Activity Number: 78 - Nonparametric Modeling
Type: Contributed
Date/Time: Sunday, July 28, 2019 : 4:00 PM to 5:50 PM
Sponsor: Section on Nonparametric Statistics
Abstract #306452
Title: Targeted Learning of the Population Size Based on Capture-Recapture Designs
Author(s): Yue You* and Mark van der Laan and Nicholas Jewell and Robin Mejia
Companies: Biostatistics, UC Berkeley and UC Berkeley and Biostatistics, UC Berkeley and Carnegie Mellon University
Keywords: Asymptotic linear estimator; capture-recapture; MLE; influence curve; targeted maximum likelihood estimation (TMLE); population size

We propose a method to estimate population size based on capture-recapture designs of K samples. The observed data is formulated as a biased sample of n iid K-dimensional vectors of binary indicators from a conditional distribution given the vector is not 0, where the k-th component indicates that subject being caught by the k-th sample.
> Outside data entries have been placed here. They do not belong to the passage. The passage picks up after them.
(** [gc_inc_publish_marks] on every page, and the end of tracking. *)
Definition publish (ps : list gpage) (l : list nat) : option (list gpage) :=
  foldl (fun ps i => ps ← ps; g ← ps !! i; Some (<[i := GPage (with_bmp (head g) (bmp (head g)) true) (page_kind g)]> ps)) (Some ps) l.
Definition tracking_end (dq : dirty_queue) : dirty_queue := Dirty (dq_flags dq) [] [] 0.
Definition inc_complete (s : inc_state) : option inc_state :=
  ps ← publish (in_pages s) (concat (in_lists s));
  let tr := in_tracer s in
  Some (Inc (Tracer ps (tr_stack tr) (tr_block tr) (tr_cursor tr) (tr_end tr)) (in_epochs s) (in_own s) (in_lists s) (in_mem s) (in_soft s) false
    (tracking_end (in_dirty s)) (in_rescan s) (in_walk s) (in_pid s) (in_cursor s) false (in_preparing s) (in_discovering s) (in_epoch s)).
(** [gc_inc_release_bitmap] on every page, and [gc_incremental_discard] in an active cycle. *)
Definition release (p : list gpage * list bool) (l : list nat) : option (list gpage * list bool) :=
  foldl (fun p i => '(ps, own) ← p; g ← ps !! i; o ← own !! i;
    Some (if (o : bool) then (<[i := GPage (with_bmp (head g) None (need_flush (head g))) (page_kind g)]> ps, <[i := false]> own) else (ps, own))) (Some p) l.
Definition gc_incremental_discard (s : inc_state) : option inc_state :=
  '(ps, own) ← release (in_pages s, in_own s) (concat (in_lists s));
  Some (Inc (Tracer ps [] 0 0 0) (in_epochs s) own (in_lists s) (in_mem s) (in_soft s) false (tracking_end (in_dirty s)) (Rescan None 0) (in_walk s) 0 [] false false false (in_epoch s)).

(** What a slice ends with: work is left, the cycle is complete and its marks are published, or
    tracking failed and a collection of the stopped world follows ([gc_major]), which first
    discards the cycle. *)
Inductive verdict := More | Complete | Fallback.
(** Tracing, and when nothing is left a capture and tracing again, in the same pause. *)
Definition trace_and_capture (late works : nat -> bool) (roots : list Z) (captured : bool) (s : inc_state) (now : nat) : outcome (inc_state * bool * bool) :=
  '(s, now, done_) ← ub (trace_slice late roots s now);
  if done_ && negb captured then
    '(s, now, ok, captured) ← gc_inc_capture_slice late works s now;
    if ok && captured then '(s, _, done_) ← ub (trace_slice late roots s now); Done (s, true, done_) else Done (s, ok, false)
  else Done (s, true, done_).
Definition inc_trace (late works : nat -> bool) (roots : list Z) (s : inc_state) (now : nat) : outcome (inc_state * bool * bool) :=
  if in_discovering s then
    '(s, now, ok, captured) ← gc_inc_capture_slice late works s now;
    if ok && negb (in_discovering s) then trace_and_capture late works roots captured s now else Done (s, ok, false)
  else trace_and_capture late works roots false s now.
(** [gc_incremental_step_unbudgeted_locked] from the stop of the world on: [roots] are the values
    of the roots and the words of the pinned lists, stacks and registers. *)
Definition gc_incremental_step (late works : nat -> bool) (roots : list Z) (s : inc_state) : outcome (inc_state * verdict) :=
  '(s, now, ok) ← (if in_active s then Done (s, 0%nat, true) else inc_begin works s 0);
  '(s, ok, done_) ←
    (if (ok : bool) then
      if in_preparing s then
        '(pid, cursor, p, _, done_) ← ub (gc_inc_prepare_slice late (in_lists s) (in_epoch s) (in_pid s) (in_cursor s) (in_prepared s) now);
        Done (with_prepared s p pid cursor (negb done_), true, false)
      else inc_trace late works roots s now
    else Done (s, false, false));
  if negb (ok : bool) then s ← ub (gc_incremental_discard s); Done (s, Fallback) else
  if (done_ : bool) then s ← ub (inc_complete s); Done (s, Complete) else Done (s, More).

(** ** The program between slices *)
(** [gc_incremental_allocated]: a new object is marked, in a page that is prepared first. *)
Definition gc_incremental_allocated (epoch : Z) (p : prepared) (ptr : Z) : outcome prepared :=
  '(i, _) ← ub (get_page (pp_pages p) ptr);
  p ← ub (gc_inc_prepare_page epoch p i);
  g ← ub (pp_pages p !! i);
  bid ← ub (gc_allocator_get_block_id (head g) ptr);
  match bmp (head g) with
  | None => Raise "Invalid incremental allocation"%string
  | Some b =>
      if bid <? 0 then Raise "Invalid incremental allocation"%string else
      b ← ub (bmp_set b bid); Done (Prep (<[i := set_bmp g b]> (pp_pages p)) (pp_epochs p) (pp_own p))
  end.
(** A request: the partition, and for a partition with a size table the number of blocks, for a
    large block its size. *)
Inductive request := RFixed (part : Z) | RVar (part nblocks : Z) | RLarge (size : Z).
Definition request_part (r : request) : Z := match r with RFixed part | RVar part _ => part | RLarge _ => GC_LARGE_PART end.
(** A page of the list that has room: [gc_alloc_fixed_run] and [gc_alloc_var] look at the pages
    one by one.  The page and the block taken. *)
Definition take_in (ph : gc_pheader) (r : request) : option (option (gc_pheader * Z)) :=
  match r with
  | RFixed _ => '(_, r) ← scan_fixed junk [ph] 1; Some (option_map (fun '(_, ph, bid, _) => (ph, bid)) r)
  | RVar _ nblocks => '(_, r) ← scan_var junk [ph] nblocks; Some (option_map (fun '(_, ph, bid) => (ph, bid)) r)
  | RLarge _ => Some None
  end.
(** A new page for the request, and the block taken; [num] is the number of pages of the list. *)
Definition take_new (num : Z) (new_base : Z -> Z) (r : request) : outcome (gc_pheader * Z) :=
  match r with
  | RFixed part =>
      block ← ub (aget GC_SIZES part);
      ph ← gc_allocator_new_page junk num new_base true block GC_PAGE_SIZE false;
      c ← ub (aget (data (free ph)) 0); fl ← ub (take_first (free ph) 1); Done (set_free ph fl, c.1)
  | RVar part nblocks =>
      block ← ub (aget GC_SIZES part); psize ← ub (page_size_for (nblocks * block));
      ph ← gc_allocator_new_page junk num new_base true block psize true;
      fl ← ub (take_first (free ph) nblocks);
      let bid := first_block ph in
      ph ← ub (finish_var (set_free ph fl) bid nblocks); Done (ph, bid)
  | RLarge size => ph ← gc_allocator_new_page junk num new_base true size size false; Done (ph, 0)
  end.
Definition with_pages (s : inc_state) (p : prepared) : inc_state := with_prepared s p (in_pid s) (in_cursor s) (in_preparing s).
Definition alloc_old (s : inc_state) (i : nat) (r : request) : outcome (option (inc_state * Z)) :=
  g ← ub (in_pages s !! i);
  t ← ub (take_in (head g) r);
  match (t : option (gc_pheader * Z)) with
  | None => Done None
  | Some (ph, bid) =>
      let ptr := base ph + bid * block_size ph in
      p ← gc_incremental_allocated (in_epoch s) (Prep (<[i := GPage ph (page_kind g)]> (in_pages s)) (in_epochs s) (in_own s)) ptr;
      Done (Some (with_pages s p, ptr))
  end.
(** A new page, in front of its list, is prepared. *)
Definition alloc_new (s : inc_state) (pid num : Z) (new_base : Z -> Z) (r : request) : outcome (inc_state * Z) :=
  '(ph, bid) ← take_new num new_base r;
  l ← ub (aget (in_lists s) pid);
  lists ← ub (aset (in_lists s) pid (length (in_pages s) :: l));
  let ptr := base ph + bid * block_size ph in
  p ← gc_incremental_allocated (in_epoch s) (Prep (in_pages s ++ [GPage ph (Z.land pid 3)]) (in_epochs s ++ [in_epoch s]) (in_own s ++ [true])) ptr;
  let s := with_pages s p in
  let dq := in_dirty s in
  Done (Inc (in_tracer s) (in_epochs s) (in_own s) lists (in_mem s) (in_soft s) (in_barrier s)
    (Dirty (dq_flags dq ++ [false]) (dq_incoming dq) (dq_batch dq) (dq_count dq)) (in_rescan s) (in_walk s) (in_pid s) (in_cursor s) (in_active s) (in_preparing s) (in_discovering s) (in_epoch s), ptr).

(** The barrier of the program: the page of each 64 KB unit written to. *)
Definition barrier_page (ps : list gpage) (dq : dirty_queue) (p : Z) : option dirty_queue :=
  match get_page ps p with Some (i, g) => gc_dirty_enqueue dq i g | None => Some dq end.
Definition hl_gc_write_barrier (active : bool) (ps : list gpage) (dq : dirty_queue) (address bytes : Z) : option dirty_queue :=
  if negb active || (bytes =? 0) then Some dq else
  let last := u64 (address + bytes - 1) in
  if last <? address then Some dq else
  loop (fun '(first, dq) =>
      dq ← barrier_page ps dq first;
      Some (if Z.shiftr first GC_MASK_BITS =? Z.shiftr last GC_MASK_BITS then inr dq else inl (Z.shiftl (Z.shiftr first GC_MASK_BITS + 1) GC_MASK_BITS, dq)))
    (S (Z.to_nat (Z.shiftr last GC_MASK_BITS - Z.shiftr address GC_MASK_BITS))) (address, dq).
The target quantity is the prob. that the vector is not 0. We cover models assuming a single general constraint on the K-dimensional distribution so that the target quantity is identified and the statistical model is unrestricted. We present worked out solutions for common constraints (K-way additive interaction=0 and conditional independence). We show the dramatic impact of the choice of constraint on the estimand value, so it’s crucial for the constraint to hold by design. For the K-way multiplicative interaction=0 constraint, MLE suffers from the curse of dimensionality. We propose a targeted MLE that combines machine learning to smooth across the 2^K cells while targeting the fit towards the target parameter of interest. For each problem, we provide simulations wrt assumption violations, inference with CI and experimental designs with software.